Re: [HACKERS] Updated tsearch documentation

2007-07-24 Thread Bruce Momjian

I have added more documentation to try to show how full text search is
used by user tables.  I think this the documentaiton is almost done:

http://momjian.us/expire/fulltext/HTML/textsearch-tables.html

---

Oleg Bartunov wrote:
 On Wed, 18 Jul 2007, Bruce Momjian wrote:
 
  Oleg, Teodor,
 
  I am confused by the following example.  How does gin know to create a
  tsvector, or does it?  Does gist know too?
 
 No, gist doesn't know. I don't remember why, Teodor ?
 
 For GIN see http://archives.postgresql.org/pgsql-hackers/2007-05/msg00625.php
 for discussion
 
 
  FYI, at some point we need to chat via instant messenger or IRC to
  discuss the open items.  My chat information is here:
 
  http://momjian.us/main/contact.html
 
 I send you invitation for google talk, I use only chat in gmail.
 My gmail account is [EMAIL PROTECTED]
 
 
  ---
 
  SELECT title
  FROM pgweb
  WHERE textcat(title,body) @@ plainto_tsquery('create table')
  ORDER BY dlm DESC LIMIT 10;
 
  CREATE INDEX pgweb_idx ON pgweb USING gin(textcat(title,body));
 
 
 
   Regards,
   Oleg
 _
 Oleg Bartunov, Research Scientist, Head of AstroNet (www.astronet.ru),
 Sternberg Astronomical Institute, Moscow University, Russia
 Internet: [EMAIL PROTECTED], http://www.sai.msu.su/~megera/
 phone: +007(495)939-16-83, +007(495)939-23-83

-- 
  Bruce Momjian  [EMAIL PROTECTED]  http://momjian.us
  EnterpriseDB   http://www.enterprisedb.com

  + If your life is a hard drive, Christ can be your backup. +

---(end of broadcast)---
TIP 5: don't forget to increase your free space map settings


Re: [HACKERS] Updated tsearch documentation

2007-07-24 Thread Oleg Bartunov

Bruce,

I sent you link to my wiki page with summary of changes
http://www.sai.msu.su/~megera/wiki/ts_changes

Your documentation looks rather old.

Oleg
On Tue, 24 Jul 2007, Bruce Momjian wrote:



I have added more documentation to try to show how full text search is
used by user tables.  I think this the documentaiton is almost done:

http://momjian.us/expire/fulltext/HTML/textsearch-tables.html

---

Oleg Bartunov wrote:

On Wed, 18 Jul 2007, Bruce Momjian wrote:


Oleg, Teodor,

I am confused by the following example.  How does gin know to create a
tsvector, or does it?  Does gist know too?


No, gist doesn't know.
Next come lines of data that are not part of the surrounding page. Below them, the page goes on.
(** *** A step that overflows *)

(** Finding: [5/9223372036854775807] stands for the minute 5 alone; the
    counter of the loop overflows and comes back, and the mask also holds the
    minutes 3 and 1; in the same way [2/9223372036854775807] sets the bit of day
    0 of the month. *)
Theorem step_overflow_sets_other_bits :
  parse_item "5/9223372036854775807" minMin minMax None "minute" = Ok (5, 59, 9223372036854775807) /\
  parseField "5/9223372036854775807" minMin minMax 0 None "minute"
  = Ok (Z.lor (2 ^ 5) (Z.lor (2 ^ 3) (2 ^ 1))) /\
  parseField "2/9223372036854775807" domMin domMax 0 None "day-of-month"
  = Ok (Z.lor (2 ^ 2) (2 ^ 0)).
Proof. by vm_compute. Qed.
I don't remember why, Teodor ?

For GIN see http://archives.postgresql.org/pgsql-hackers/2007-05/msg00625.php
for discussion



FYI, at some point we need to chat via instant messenger or IRC to
discuss the open items.  My chat information is here:

http://momjian.us/main/contact.html


I send you invitation for google talk, I use only chat in gmail.
My gmail account is [EMAIL PROTECTED]



---

SELECT title
FROM pgweb
WHERE textcat(title,body) @@ plainto_tsquery('create table')
ORDER BY dlm DESC LIMIT 10;

CREATE INDEX pgweb_idx ON pgweb USING gin(textcat(title,body));




Regards,
Oleg
_
Oleg Bartunov, Research Scientist, Head of AstroNet (www.astronet.ru),
Sternberg Astronomical Institute, Moscow University, Russia
Internet: [EMAIL PROTECTED], http://www.sai.msu.su/~megera/
phone: +007(495)939-16-83, +007(495)939-23-83





Regards,
Oleg
_
Oleg Bartunov, Research Scientist, Head of AstroNet (www.astronet.ru),
Sternberg Astronomical Institute, Moscow University, Russia
Internet: [EMAIL PROTECTED], http://www.sai.msu.su/~megera/
phone: +007(495)939-16-83, +007(495)939-23-83

---(end of broadcast)---
TIP 9: In versions below 8.0, the planner will ignore your desire to
  choose an index scan if your joining column's datatypes do not
  match


Re: [HACKERS] Updated tsearch documentation

2007-07-18 Thread Oleg Bartunov

On Tue, 17 Jul 2007, Bruce Momjian wrote:


Oleg Bartunov wrote:

On Tue, 17 Jul 2007, Bruce Momjian wrote:


I think the tsearch documentation is nearing completion:

http://momjian.us/expire/fulltext/HTML/textsearch.html

but I am not happy with how tsearch is enabled in a user table:

http://momjian.us/expire/fulltext/HTML/textsearch-app-tutorial.html

Aside from the fact that it needs more examples, it only illustrates an
example where someone creates a table, populates it, then adds a
tsvector column, populates that, then creates an index.

That seems quite inflexible.  Is there a way to avoid having a separate
tsvector column?  What happens if the table is dynamic?  How is that
column updated based on table changes?  Triggers?  Where are the
examples?  Can you create an index like this:


I agree, that there are could be more examples, but text search doesn't
require something special !
*Example* of trigger function is documented on
http://momjian.us/expire/fulltext/HTML/textsearch-opfunc.html


Yes, I see that in tsearch() here:

http://momjian.us/expire/fulltext/HTML/textsearch-opfunc.html#TEXTSEARC$

I assume my_filter_name is optional right?  I have updated the prototype
to be:

tsearch([vector_column_name], [my_filter_name], text_column_name [, ... 
])

Is this accurate?  What does this text below it mean?


no, this in inaccurate. First, vector_column_name is not optional argument,
it's a name of tsvector column name.



There can be many functions and text columns specified in a tsearch()
trigger. The following rule is used: a function is applied to all
subsequent TEXT columns until the next matching column occurs.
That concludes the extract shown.